* Task *
Restate word for word the lines of the entries below, starting with the line that holds "destruct (progress_next t0" and ending with the line that holds "Hk. destruct (decide (j = i)) as [->|Hne].", and no others.

* Data for this exercise *
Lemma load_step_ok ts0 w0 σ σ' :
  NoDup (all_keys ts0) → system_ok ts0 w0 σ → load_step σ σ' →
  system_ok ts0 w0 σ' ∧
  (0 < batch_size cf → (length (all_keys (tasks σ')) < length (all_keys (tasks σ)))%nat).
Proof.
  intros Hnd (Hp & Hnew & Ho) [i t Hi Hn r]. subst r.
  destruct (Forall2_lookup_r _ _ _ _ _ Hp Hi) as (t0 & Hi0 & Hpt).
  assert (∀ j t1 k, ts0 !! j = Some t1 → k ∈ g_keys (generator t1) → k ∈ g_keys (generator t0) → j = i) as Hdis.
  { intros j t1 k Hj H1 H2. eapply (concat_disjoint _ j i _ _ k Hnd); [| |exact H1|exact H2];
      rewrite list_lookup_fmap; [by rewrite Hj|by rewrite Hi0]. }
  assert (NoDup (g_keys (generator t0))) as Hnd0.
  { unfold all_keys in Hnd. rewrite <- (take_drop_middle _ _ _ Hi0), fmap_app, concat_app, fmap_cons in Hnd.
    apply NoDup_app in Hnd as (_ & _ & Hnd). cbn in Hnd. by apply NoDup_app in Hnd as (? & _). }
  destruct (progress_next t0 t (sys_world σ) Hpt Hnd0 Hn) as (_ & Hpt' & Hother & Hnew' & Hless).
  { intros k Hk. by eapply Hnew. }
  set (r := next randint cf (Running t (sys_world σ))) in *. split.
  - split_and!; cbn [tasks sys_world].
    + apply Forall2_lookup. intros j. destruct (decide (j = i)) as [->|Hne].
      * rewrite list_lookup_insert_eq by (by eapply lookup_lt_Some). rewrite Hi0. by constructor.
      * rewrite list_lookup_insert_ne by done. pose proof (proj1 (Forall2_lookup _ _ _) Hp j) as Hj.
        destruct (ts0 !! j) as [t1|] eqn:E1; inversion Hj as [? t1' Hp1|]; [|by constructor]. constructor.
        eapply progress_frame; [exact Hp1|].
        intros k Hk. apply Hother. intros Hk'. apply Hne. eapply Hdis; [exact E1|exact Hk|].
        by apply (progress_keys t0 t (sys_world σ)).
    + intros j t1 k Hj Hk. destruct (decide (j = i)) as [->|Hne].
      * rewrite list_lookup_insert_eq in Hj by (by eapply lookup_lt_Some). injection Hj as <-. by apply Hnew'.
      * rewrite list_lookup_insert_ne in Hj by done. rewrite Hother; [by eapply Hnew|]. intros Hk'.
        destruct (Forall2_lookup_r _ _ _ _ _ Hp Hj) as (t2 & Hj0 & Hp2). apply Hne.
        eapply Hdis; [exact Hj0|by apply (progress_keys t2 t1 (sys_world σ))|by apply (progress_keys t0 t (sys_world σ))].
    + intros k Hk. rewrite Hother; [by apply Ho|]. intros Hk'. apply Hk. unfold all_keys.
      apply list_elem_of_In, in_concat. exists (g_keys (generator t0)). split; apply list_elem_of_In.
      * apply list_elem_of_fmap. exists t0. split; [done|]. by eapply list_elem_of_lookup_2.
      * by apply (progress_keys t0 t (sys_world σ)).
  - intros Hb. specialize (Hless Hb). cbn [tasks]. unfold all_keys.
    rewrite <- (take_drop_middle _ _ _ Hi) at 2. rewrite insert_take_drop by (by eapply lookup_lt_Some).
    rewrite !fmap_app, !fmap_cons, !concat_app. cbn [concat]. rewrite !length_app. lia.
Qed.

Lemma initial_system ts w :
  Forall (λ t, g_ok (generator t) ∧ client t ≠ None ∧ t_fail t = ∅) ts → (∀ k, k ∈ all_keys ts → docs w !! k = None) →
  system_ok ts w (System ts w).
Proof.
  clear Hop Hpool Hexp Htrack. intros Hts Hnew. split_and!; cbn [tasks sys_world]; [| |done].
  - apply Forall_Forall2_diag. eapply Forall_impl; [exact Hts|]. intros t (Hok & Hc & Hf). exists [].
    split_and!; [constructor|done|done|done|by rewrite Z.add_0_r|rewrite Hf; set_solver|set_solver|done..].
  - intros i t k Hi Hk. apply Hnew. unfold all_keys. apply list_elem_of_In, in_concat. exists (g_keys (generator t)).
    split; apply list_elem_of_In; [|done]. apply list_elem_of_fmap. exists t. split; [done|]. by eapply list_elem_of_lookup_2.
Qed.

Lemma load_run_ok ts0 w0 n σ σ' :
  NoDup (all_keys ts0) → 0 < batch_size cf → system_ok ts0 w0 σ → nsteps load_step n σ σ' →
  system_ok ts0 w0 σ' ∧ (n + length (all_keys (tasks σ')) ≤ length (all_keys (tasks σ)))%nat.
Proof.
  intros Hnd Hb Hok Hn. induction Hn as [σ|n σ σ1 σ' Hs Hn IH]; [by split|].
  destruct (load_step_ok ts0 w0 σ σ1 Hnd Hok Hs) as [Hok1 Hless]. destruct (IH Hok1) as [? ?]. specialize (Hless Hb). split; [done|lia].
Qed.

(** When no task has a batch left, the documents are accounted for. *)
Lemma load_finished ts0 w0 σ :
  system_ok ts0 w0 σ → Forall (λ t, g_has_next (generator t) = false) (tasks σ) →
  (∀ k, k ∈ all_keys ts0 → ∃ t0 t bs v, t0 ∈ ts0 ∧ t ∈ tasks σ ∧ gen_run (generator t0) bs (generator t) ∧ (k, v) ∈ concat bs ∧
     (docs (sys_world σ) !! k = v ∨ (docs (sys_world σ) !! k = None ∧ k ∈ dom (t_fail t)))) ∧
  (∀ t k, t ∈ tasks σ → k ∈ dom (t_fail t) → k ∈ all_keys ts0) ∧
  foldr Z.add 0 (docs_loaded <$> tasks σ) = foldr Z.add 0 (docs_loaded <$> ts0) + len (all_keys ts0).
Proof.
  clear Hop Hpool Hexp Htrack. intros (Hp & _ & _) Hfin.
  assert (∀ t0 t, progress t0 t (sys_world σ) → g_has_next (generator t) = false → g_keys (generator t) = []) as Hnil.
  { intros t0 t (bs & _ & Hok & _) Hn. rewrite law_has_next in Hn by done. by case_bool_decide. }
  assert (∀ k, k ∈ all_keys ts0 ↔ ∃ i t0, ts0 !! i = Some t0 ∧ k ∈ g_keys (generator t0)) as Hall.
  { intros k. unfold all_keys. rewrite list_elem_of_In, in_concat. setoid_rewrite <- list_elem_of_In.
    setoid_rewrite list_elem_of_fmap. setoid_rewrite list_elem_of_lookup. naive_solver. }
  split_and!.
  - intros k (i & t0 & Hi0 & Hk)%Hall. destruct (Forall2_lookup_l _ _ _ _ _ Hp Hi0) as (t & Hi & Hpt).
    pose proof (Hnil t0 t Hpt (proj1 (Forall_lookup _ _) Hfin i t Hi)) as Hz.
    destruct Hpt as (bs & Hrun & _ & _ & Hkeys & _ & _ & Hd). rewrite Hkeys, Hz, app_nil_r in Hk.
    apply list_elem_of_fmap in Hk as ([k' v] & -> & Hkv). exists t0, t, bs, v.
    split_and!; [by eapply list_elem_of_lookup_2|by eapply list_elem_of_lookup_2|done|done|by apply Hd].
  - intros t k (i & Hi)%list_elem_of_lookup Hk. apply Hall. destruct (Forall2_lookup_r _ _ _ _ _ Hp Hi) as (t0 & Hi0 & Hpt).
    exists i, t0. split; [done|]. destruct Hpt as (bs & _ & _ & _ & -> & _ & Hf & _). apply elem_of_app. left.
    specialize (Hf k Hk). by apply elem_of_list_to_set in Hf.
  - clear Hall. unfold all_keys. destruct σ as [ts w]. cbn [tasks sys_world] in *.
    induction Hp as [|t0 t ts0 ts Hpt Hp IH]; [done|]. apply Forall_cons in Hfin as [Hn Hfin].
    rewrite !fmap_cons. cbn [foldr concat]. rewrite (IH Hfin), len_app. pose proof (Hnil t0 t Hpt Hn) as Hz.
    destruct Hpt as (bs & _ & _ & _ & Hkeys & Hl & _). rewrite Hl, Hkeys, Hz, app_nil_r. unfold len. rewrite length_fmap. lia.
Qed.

* Answer box *
  destruct (progress_next t0 t (sys_world σ) Hpt Hnd0 Hn) as (_ & Hpt' & Hother & Hnew' & Hless).
  { intros k Hk. by eapply Hnew. }
  set (r := next randint cf (Running t (sys_world σ))) in *. split.
  - split_and!; cbn [tasks sys_world].
    + apply Forall2_lookup. intros j. destruct (decide (j = i)) as [->|Hne].
      * rewrite list_lookup_insert_eq by (by eapply lookup_lt_Some). rewrite Hi0. by constructor.
      * rewrite list_lookup_insert_ne by done. pose proof (proj1 (Forall2_lookup _ _ _) Hp j) as Hj.
        destruct (ts0 !! j) as [t1|] eqn:E1; inversion Hj as [? t1' Hp1|]; [|by constructor]. constructor.
        eapply progress_frame; [exact Hp1|].
        intros k Hk. apply Hother. intros Hk'. apply Hne. eapply Hdis; [exact E1|exact Hk|].
        by apply (progress_keys t0 t (sys_world σ)).
    + intros j t1 k Hj Hk. destruct (decide (j = i)) as [->|Hne].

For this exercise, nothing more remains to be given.